Graduate School of Pharmaceutical Sciences, Chiba University.
HiLIFE (Institute of Biotechnology), University of Helsinki.
Chem Pharm Bull (Tokyo). 2021;69(12):1179-1183. doi: 10.1248/cpb.c21-00611.
Metallo-β-lactamases (MBLs) are significant threats to humans because they deteriorate many kinds of β-lactam antibiotics and are key enzymes responsible for multi-drug resistance of bacterial pathogens. As a result of in vitro screening, two compounds were identified as potent inhibitors of two kinds of MBLs: imipenemase (IMP-1) and New Delhi metallo-β-lactamase (NDM-1). The binding structure of one of the identified compounds was clarified by an X-ray crystal analysis in complex with IMP-1, in which two possible binding poses were observed. Molecular dynamics (MD) simulations were performed by building two calculation models from the respective binding poses. The compound was stably bound to the catalytic site during the simulation in one pose. The binding model between NDM-1 and the compound was constructed for MD simulation. Calculation results for NDM-1 were similar to those of IMP-1. The simulation suggested that the binding of the identified inhibitory compound was also durable in the catalytic site of NDM-1. The compound will be a sound basis for the development of the inhibitors for MBLs.

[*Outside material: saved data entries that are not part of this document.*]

(* ===== verification/Panel.v ===== *)
(** * Panel: the analysis panel of src/components/SuggestionsPanel.tsx

    [SuggestionsPanel] shows three cards: the balance index, coloured by
    [getBalanceColor] (lines 33-37); the risk radar, listing the warnings
    or a reassurance (lines 102-106); and the content area chosen by
    [renderContent] (lines 39-90), in the order loading, error, empty
    prompt, advice.  The advice card labels the solution type with
    [solutionTypeMap] (lines 13-18) and shows the improvement card only
    when there are suggestions.  The markup is not modelled; what the
    component decides to show is.  A JavaScript condition on a string
    ([if (error)]) is false for the empty string. *)
From Stdlib Require Import ZArith List String Bool Lia.
From S2P Require Import Prelude Types.
Import ListNotations.

Module Panel.
Local Open Scope string_scope.
Local Open Scope bool_scope.
Local Open Scope Z_scope.

(** ** Strings *)

(** The string without its first [n] characters. *)
Fixpoint drop_string (n : nat) (s : string) : string :=
  match n, s with
  | O, _ => s
  | S n', String _ s' => drop_string n' s'
  | S _, EmptyString => EmptyString
  end.

(** [s.replace(pat, rep)] with a string pattern: the first occurrence only. *)
Fixpoint js_replace_first (pat rep s : string) : string :=
  if String.prefix pat s then rep ++ drop_string (String.length pat) s
  else match s with
       | EmptyString => EmptyString
       | String c s' => String c (js_replace_first pat rep s')
       end.

(** [if (x)] on a value of type [string | null]. *)
Definition js_truthy (o : option string) : option string :=
  match o with Some e => if String.eqb e "" then None else Some e | None => None end.

(** ** The balance card *)

(** [getBalanceColor]. *)
Definition getBalanceColor (balanceIndex : Z) : string :=
  if 75 <? balanceIndex then "border-green-500"
  else if 50 <? balanceIndex then "border-yellow-500"
  else "border-red-500".

(** [getBalanceColor().replace('border-', 'text-')], the index's colour. *)
Definition balanceTextColor (balanceIndex : Z) : string :=
  js_replace_first "border-" "text-" (getBalanceColor balanceIndex).

(** ** The risk radar *)

Inductive RiskView :=
| RiskList (warnings : list string)
| RiskNone.

Definition riskBorder (riskWarnings : list string) : string :=
  if (0 <? List.length riskWarnings)%nat then "border-orange-500" else "border-slate-300".

Definition riskView (riskWarnings : list string) : RiskView :=
  if (0 <? List.length riskWarnings)%nat then RiskList riskWarnings else RiskNone.

(** ** The content area *)

(** [const solutionTypeMap: Record<Suggestion['solutionType'], string>]. *)
Definition solutionTypeMap (t : SolutionType) : string :=
  match t with
  | Innovative => "創新型"
  | Incremental => "漸進型"
  | Defensive => "防禦型"
  | Exploratory => "探索型"
  end.

(** The string value of the [solutionType] union member. *)
Definition solutionType_name (t : SolutionType) : string :=
  match t with
  | Innovative => "Innovative"
  | Incremental => "Incremental"
  | Defensive => "Defensive"
  | Exploratory => "Exploratory"
  end.

(** [solutionTypeMap[t] || t]. *)
Definition solutionType_label (t : SolutionType) : string :=
  let l := solutionTypeMap t in if String.eqb l "" then solutionType_name t else l.

(** What the content area shows. *)
Inductive Content :=
| ContentLoading
| ContentError (msg : string)
| ContentPrompt
| ContentAdvice (typeLabel summary : string) (improvements : option (list Improvement.t)).

(** [renderContent]. *)
Definition renderContent (suggestions : option Suggestion) (isLoading : bool)
    (error : option string) : Content :=
  if isLoading then ContentLoading
  else match js_truthy error with
       | Some e => ContentError e
       | None =>
           match suggestions with
           | None => ContentPrompt
           | Some s =>
               ContentAdvice (solutionType_label (solutionType s)) (strategicSummary s)
                 (if (0 <? List.length (improvementSuggestions s))%nat
                  then Some (improvementSuggestions s) else None)
           end
       end.

(** ** The component *)

(** [interface SuggestionsPanelProps]. *)
Record PanelProps := mkPanelProps {
  props_suggestions : option Suggestion;
  props_isLoading : bool;
  props_error : option string;
  props_balanceIndex : Z;
  props_riskWarnings : list string
}.

Record PanelView := mkPanelView {
  view_balanceIndex : Z;
  view_balanceBorder : string;
  view_balanceText : string;
  view_riskBorder : string;
  view_risk : RiskView;
  view_content : Content
}.

Definition suggestionsPanel (p : PanelProps) : PanelView :=
  {| view_balanceIndex := props_balanceIndex p;
     view_balanceBorder := getBalanceColor (props_balanceIndex p);
     view_balanceText := balanceTextColor (props_balanceIndex p);
     view_riskBorder := riskBorder (props_riskWarnings p);
     view_risk := riskView (props_riskWarnings p);
     view_content := renderContent (props_suggestions p) (props_isLoading p) (props_error p) |}.

End Panel.

Module PanelTheorems.
Import Panel.
Local Open Scope string_scope.
Local Open Scope Z_scope.

(** C39: The balance card is green above 75, yellow above 50 and red
    otherwise, and the index is written in the same colour: the
    [replace('border-', 'text-')] of the border class. *)
Theorem balance_color_bands (b : Z) :
  (75 < b -> getBalanceColor b = "border-green-500" /\ balanceTextColor b = "text-green-500") /\
  (50 < b <= 75 -> getBalanceColor b = "border-yellow-500" /\ balanceTextColor b = "text-yellow-500") /\
  (b <= 50 -> getBalanceColor b = "border-red-500" /\ balanceTextColor b = "text-red-500").
Proof.
  unfold balanceTextColor, getBalanceColor.
  repeat split; intros; zbool; try lia; reflexivity.
Qed.

(** C38: The content area shows, in this order of priority: the loading
    state whenever loading; else a non-empty error (an empty message is
    falsy and shows nothing); else the prompt when there is no advice;
    else the advice, with the improvement card only when there are
    suggestions. *)
Theorem renderContent_priority (sugg : option Suggestion) (err : option string) :
  renderContent sugg true err = ContentLoading /\
  (forall e, e <> "" -> renderContent sugg false (Some e) = ContentError e) /\
  renderContent sugg false (Some "") = renderContent sugg false None /\
  renderContent None false None = ContentPrompt /\
  (forall s, renderContent (Some s) false None =
     ContentAdvice (solutionTypeMap (solutionType s)) (strategicSummary s)
       (match improvementSuggestions s with [] => None | l => Some l end)).
Proof.
  repeat split.
  - intros e He. unfold renderContent, js_truthy.
    destruct (String.eqb_spec e ""); [contradiction|reflexivity].
  - intros s. unfold renderContent, solutionType_label. simpl.
    replace (String.eqb (solutionTypeMap (solutionType s)) "") with false
      by (destruct (solutionType s); reflexivity).
    destruct (improvementSuggestions s); reflexivity.
Qed.

(** C40: [solutionTypeMap] labels every member of the [solutionType] union
    with a non-empty label, so the [|| solutionType] fallback never shows,
    and different types get different labels. *)
Theorem solutionTypeMap_total_injective :
  (forall t, solutionType_label t = solutionTypeMap t /\ solutionTypeMap t <> "") /\
  (forall t1 t2, solutionTypeMap t1 = solutionTypeMap t2 -> t1 = t2).
Proof.
  split.
  - intros t; destruct t; split; (reflexivity || discriminate).
  - intros [] []; simpl; congruence.
Qed.

(** The risk radar lists the warnings, with an orange border, exactly when
    there are some. *)
Lemma riskView_spec (ws : list string) :
  (ws = [] -> riskView ws = RiskNone /\ riskBorder ws = "border-slate-300") /\
  (ws <> [] -> riskView ws = RiskList ws /\ riskBorder ws = "border-orange-500").
Proof. destruct ws; split; intros H; (congruence || (split; reflexivity)). Qed.

(** ** Witnesses *)

Lemma balance_color_bands_witness :
  getBalanceColor 80 = "border-green-500" /\ balanceTextColor 80 = "text-green-500".
Proof. destruct (balance_color_bands 80) as [H _]. apply H. lia. Defined.

Lemma renderContent_priority_witness :
  renderContent None false (Some "網路錯誤") = ContentError "網路錯誤".
Proof. destruct (renderContent_priority None (Some "網路錯誤")) as (_ & H & _). apply H. discriminate. Defined.

Lemma solutionTypeMap_total_injective_witness : solutionTypeMap Innovative <> "".
Proof. destruct solutionTypeMap_total_injective as [H _]. apply (H Innovative). Defined.

End PanelTheorems.
Lemma forEach_file_read_only (parse : json_parser) schema additional_checks files
    events d :
  read_only additional_checks →
  (forEach_file parse schema additional_checks files events d).2 = d.
Proof.
  intros Hro. revert events d.
  induction files as [|f rest IH]; intros events d; simpl; [done|].
  destruct (validate_file parse schema additional_checks f events d)
    as [[events' d']|e] eqn:Hv; [|done].
  apply validate_file_read_only in Hv as ->; [|done]. apply IH.
Qed.

(** C9.  Without [--auto-fix] the script never calls [writeFileSync]:
    whatever the two directories hold and however the run ends, the disk
    it leaves, contents and write log, is the disk it found. *)
Theorem report_only_never_writes (parse : json_parser)
    (templates : gmap string (list string))
    (countries : gmap string country) (cities : list city)
    (cdb_schema adb_schema : schema_validator)
    (companies supervisory_authorities : list string) (d : disk) :
  (test_records parse false templates countries cities cdb_schema adb_schema
     companies supervisory_authorities d).2 = d.
Proof.
  unfold test_records, validator.
  assert (H1 : read_only (Some (additional_checks false templates countries cities))).
  { intros c [= <-] json f d0 evs d'. apply additional_checks_report_only. }
  assert (H2 : read_only None) by (intros c [=]).
  pose proof (forEach_file_read_only parse cdb_schema _ companies ∅ d H1) as E1.
  destruct (forEach_file parse cdb_schema _ companies ∅ d) as [[events|e] d1];
    simpl in E1; subst d1; [|done].
  pose proof (forEach_file_read_only parse adb_schema _ supervisory_authorities ∅ d
                H2)
    as E2.
  by destruct (forEach_file parse adb_schema None supervisory_authorities ∅ d)
    as [[events'|e] d2]; simpl in E2; subst d2.
Qed.

(** ** How the rules extend the state *)

Lemma bind_Ok {A B : Type} (m : result A) (k : A → result B) (b : B) :
  m ≫= k = Ok b → ∃ a, m = Ok a ∧ k a = Ok b.
Proof. destruct m as [a|e]; [|done]. intros H. by exists a. Qed.

Lemma bind_Throw {A B : Type} (m : result A) (k : A → result B) (e : js_error) :
  m ≫= k = Throw e → m = Throw e ∨ ∃ a, m = Ok a ∧ k a = Throw e.
Proof. destruct m as [a|e']; [right; by exists a|left; by simplify_eq/=]. Qed.

(** What the country guess leaves when it returns. *)
Lemma guess_country_Ok countries cities last_line st st' :
  guess_country countries cities last_line st = Ok st' →
  st' = st
  ∨ ∃ code cn address,
      guessed_country_name countries code = Ok cn
      ∧ JS.ToString (JS.get "address" (af_json st)) = Ok address
      ∧ st' = push_autofix (guessed_country_autofix code)
                (set_af_json "address" (JStr (address ++ NL ++ cn)%string) st).
Proof.
  unfold guess_country. destruct (city_pattern_exec last_line); [|done].
  destruct (find _ cities) as [guess|]; [|intros [= <-]; by left].
  intros (cn & Hcn & (address & Ha & [= <-])%bind_Ok)%bind_Ok.
  right. by eexists _, _, _.
Qed.

(** ** The custom-template rule, case by case *)

Lemma text_of_Ok v s : JS.ToString v = Ok s → text_of v = s.
Proof. unfold text_of. by intros ->. Qed.
(** * The PEFT evaluation driver [megatron_gpt_peft_eval.py]

    A shallow embedding of [main] from
    [examples/nlp/language_modeling/tuning/megatron_gpt_peft_eval.py]
    and the properties of its orchestration flow.

    The driver is glue code: everything it calls (the configuration
    library, the trainer, the checkpoint connector, the file system) is an
    external collaborator.  A collaborator is modelled by
    - a [call] recorded in the trace of the run at the moment it is made,
    - the [World], which says whether the call raises and what it returns.
    The driver's own logic (attribute reads, comparisons, the assertions,
    the branches and loops) is translated statement by statement. *)

From stdpp Require Import gmap strings list fin_maps.
From Stdlib Require Import ZArith Ascii String.

Open Scope string_scope.
Open Scope Z_scope.

(** ** Configuration values *)

(** Scalars of a configuration tree.  Floating-point scalars are left out. *)
Inductive scalar :=
  | SNone
  | SBool (b : bool)
  | SInt (z : Z)
  | SStr (s : string).

Set Warnings "-register-all".

(** An OmegaConf node: a scalar, a [ListConfig] or a [DictConfig].
    Assigning a node into another tree copies it, so trees are values. *)
Inductive cfgval :=
  | Leaf (v : scalar)
  | Seq (l : list cfgval)
  | Dict (m : gmap string cfgval).

Definition PyNone : cfgval := Leaf SNone.
Definition PyFalse : cfgval := Leaf (SBool false).

(** Exceptions that the driver's own statements can raise, and [External]
    for whatever a collaborator raises. *)
Inductive exn :=
  | AssertionError
  | ConfigAttributeError (key : string)
  | AttributeError (key : string)
  | TypeError (what : string)
  | KeyError (key : string)
  | External (what : string).

(** [node.key]: a missing key of a [DictConfig] raises, and so does an
    attribute read on [None], a scalar or a list. *)
Definition getattr (v : cfgval) (k : string) : exn + cfgval :=
  match v with
  | Dict m =>
      match m !! k with
      | Some x => inr x
      | None => inl (ConfigAttributeError k)
      end
  | _ => inl (AttributeError k)
  end.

金属β-内酰胺酶(MBLs)对人类构成严重威胁,因为它们会破坏多种β-内酰胺抗生素,是导致细菌病原体多药耐药的关键酶。通过体外筛选,发现两种化合物可有效抑制两种 MBL:亚胺培南酶(IMP-1)和新德里金属β-内酰胺酶(NDM-1)。通过与 IMP-1 形成复合物的 X 射线晶体分析,阐明了其中一种鉴定化合物的结合结构,观察到两种可能的结合构象。通过从各自的结合构象构建两个计算模型,进行了分子动力学(MD)模拟。在一个构象中,该化合物在模拟过程中稳定地结合在催化部位。构建了 NDM-1 与该化合物的结合模型,用于 MD 模拟。NDM-1 的计算结果与 IMP-1 的结果相似。模拟表明,鉴定出的抑制化合物在 NDM-1 的催化部位的结合也是持久的。该化合物将为 MBL 抑制剂的开发提供良好的基础。